Ma ai familiari e amici che gli restavano a Gemona, Torlin nascose l’esistenza di queste cose. Lasciò creder loro che non ci fosse modo di chiamare, s’eclissò, scomparve. Non era uomo di carta e penna, lettere non ne scriveva, quindi per anni non fece sapere più nulla di sé. Un taglio netto, una cesura verso il mondo di prima, di cui evidentemente sentiva il bisogno. La tenne in piedi per sei anni, quella balla, finché un bel giorno, così, d’impulso, si decise a tornare.
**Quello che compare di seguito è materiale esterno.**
(* ===== verification/MonitorTasks.v ===== *)
(** * The 10 Hz task as an observer

    The code of the loop of [sadata_push] ([sadata.c]), cut at its accesses: it
    reads registers of all blocks and the scale factors, blinks a light and sends
    a message. *)

From S2P Require Import Prelude Words Floats Machine Regs Sadata Qspi SadataPush.
From S2P Require Import ControlFrame Tasks Concurrent ClientTasks.

Section instances.
Context `{Platform, Runtime, FpEnv}.

#[global] Instance threaded_acc_dac b m v sf r : Threaded (acc_dac b m v sf r).
Proof. unfold acc_dac. threaded. Defined.
#[global] Instance threaded_acc_16 b m sf field r : Threaded (acc_16 b m sf field r).
Proof. unfold acc_16. threaded. Defined.
#[global] Instance threaded_dac_bits b v sf r : Threaded (dac_bits b v sf r).
Proof. unfold dac_bits. threaded. Defined.
#[global] Instance threaded_s_16 b sf field r : Threaded (s_16 b sf field r).
Proof. unfold s_16. threaded. Defined.
#[global] Instance threaded_u_16 b sf field r : Threaded (u_16 b sf field r).
Proof. unfold u_16. threaded. Defined.
#[global] Instance threaded_gain_20 b r : Threaded (gain_20 b r).
Proof. unfold gain_20. threaded. Defined.
#[global] Instance threaded_seconds b r : Threaded (seconds b r).
Proof. unfold seconds. threaded. Defined.
#[global] Instance threaded_word b r : Threaded (word b r).
Proof. unfold word. threaded. Defined.
#[global] Instance threaded_word_s b r : Threaded (word_s b r).
Proof. unfold word_s. threaded. Defined.
#[global] Instance threaded_sa_channel b m v sf rsvd : Threaded (sa_channel b m v sf rsvd).
Proof. unfold sa_channel. threaded. Defined.
#[global] Instance threaded_frequency r : Threaded (frequency r).
Proof. unfold frequency. threaded. Defined.
#[global] Instance threaded_sa_channels n c : Threaded (sa_channels n c).
Proof. revert c. induction n as [|n IH]; intros c; cbn [sa_channels]; threaded. Defined.
#[global] Instance threaded_sadata_push msg : Threaded (sadata_push msg).
Proof. unfold sadata_push. threaded. Defined.

(** [n] iterations of the endless loop on its static buffer. *)
Fixpoint sadata_loop (n : nat) (msg : list Z) : M unit :=
  match n with
  | O => mret tt
  | S n => msg ← sadata_push msg; sadata_loop n msg
  end.

#[global] Instance threaded_sadata_loop n msg : Threaded (sadata_loop n msg).
Proof. revert msg. induction n as [|n IH]; intros msg; cbn [sadata_loop]; threaded. Defined.
End instances.

(** ** It is an observer *)

Section observe.
Context `{Platform, Runtime, FpEnv}.
Abbreviation O m := (all_prims observe (code m)).

(** A read of a register of a channel, followed by a computation. *)
Lemma observe_read {A} c base r (f : Z → A) :
  1 ≤ c ≤ 4 → base = XPAR_M_AXI_BASEADDR + c * CHBASEADDR → 0 ≤ r < CHBASEADDR →
  all_prims observe (PDo (PIn32 (base + r)) (λ v, PRet (f v))).
Proof.
  intros Hc -> Hr. split; [|intros ?; exact I].
  apply (block_monitored c _ r); [lia|unfold chan_addr; ring|done].
Qed.

Lemma observe_global r : 0 ≤ r < CHBASEADDR → O (Xil_In32 (XPAR_M_AXI_BASEADDR + r)).
Proof.
  intros Hr. split; [|intros ?; exact I].
  left. exists 0. split; [lia|by apply global_reg].
Qed.

Lemma observe_light r v :
  r = IOC_ACCESS_REG ∨ r = TENHZ_DATASEND_REG → O (Xil_Out32 (XPAR_M_AXI_BASEADDR + r) v).
Proof. intros [-> | ->]; (split; [|intros ?; exact I]); [by left|by right]. Qed.

Lemma observe_sa_channel c m v sf rsvd :
  1 ≤ c ≤ 4 → O (sa_channel (XPAR_M_AXI_BASEADDR + c * CHBASEADDR) m v sf rsvd).
Proof.
  intros Hc. unfold threaded_sa_channel. own_code.
  repeat first
    [ exact I
    | apply all_prims_pbind; [|intros ?]
    | eapply (observe_read c); [done|reflexivity|reg_lia] ].
Qed.

Lemma observe_one {A} (o : prim A) : observe A o → all_prims observe (PDo o PRet).
Proof. by split. Qed.

Lemma observe_frequency r : 0 ≤ r < CHBASEADDR → O (frequency r).
Proof.
  intros Hr. unfold threaded_frequency. own_code. split; [|intros ?; exact I].
  left. exists 0. split; [lia|by apply global_reg].
Qed.

Lemma observe_sa_channels n c : 0 ≤ c → c + Z.of_nat n ≤ 4 → O (sa_channels n c).
Proof.
  revert c. induction n as [|n IH]; intros c Hc Hn; cbn [threaded_sa_channels nat_rect].
  { exact I. }
  cbv zeta. own_code.
  apply all_prims_pbind; [apply (observe_read (c + 1) _ _ (λ v, v)); [lia|reflexivity|reg_lia]|intros m].
  apply all_prims_pbind; [by apply observe_one|intros v].
  apply all_prims_pbind; [by apply observe_one|intros sf].
  apply all_prims_pbind; [apply observe_sa_channel; lia|intros ch].
  apply all_prims_pbind; [apply IH; lia|intros ?; exact I].
Qed.

Lemma observe_sadata_push msg : O (sadata_push msg).
Proof.
  unfold threaded_sadata_push. own_code.
  do 2 (apply all_prims_pbind; [apply observe_light; by right|intros _]).
  do 4 (apply all_prims_pbind; [apply observe_global; reg_lia|intros ?]).
  apply all_prims_pbind; [apply observe_one; by right|intros ?].
  do 5 (apply all_prims_pbind; [apply observe_global; reg_lia|intros ?]).
  do 2 (apply all_prims_pbind; [apply observe_frequency; reg_lia|intros ?]).
  apply all_prims_pbind; [apply observe_sa_channels; lia|intros ps].
  apply all_prims_pbind; [apply (all_prims_lift observe)|intros buf].
  apply all_prims_pbind; [by apply observe_one|intros ?; exact I].
Qed.

Lemma observe_sadata_loop n msg : O (sadata_loop n msg).
Proof.
  revert msg. induction n as [|n IH]; intros msg; cbn [threaded_sadata_loop nat_rect]; [exact I|].
  own_code. apply all_prims_pbind; [apply observe_sadata_push|apply IH].
Qed.
End observe.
In una di quelle serate alcoliche che ci accomunarono, a Garafiri, gli chiesi perché avesse cambiato idea. Ci pensò un po’ su e non volle o non seppe rispondermi; piuttosto sviò, bofonchiò banalità vaghe, camuffandole nell’ottenebramento della sbronza. Quindi, non avendo ottenuto risposte da lui, mi sento autorizzato a ipotizzare la mia. Quel che penso è che da un giorno all’altro Torlin sentì che stava perdendo le radici, che se non avesse ripreso in fretta contatto con la sua terra, tra un po’ non ne avrebbe più avuta una. Allora soppesò attentamente quel legame, per quel che valeva, e sia pur col minimo coinvolgimento emotivo si decise a tornare. Stipulò col Friuli una sorta di freddo armistizio, un patto al ribasso e di lì in poi seguitò a tornarci un paio di volte l’anno, per brevi periodi di ferie. Ricompariva all’improvviso, all’insaputa di tutti, e quando si materializzava per le vie di Gemona e lo si vedeva fare la spesa al supermercato o bersi un’ombra al bar, la gente ne parlava, era una specie di personaggio un po’ lunatico. Ma di questo lui non si curava.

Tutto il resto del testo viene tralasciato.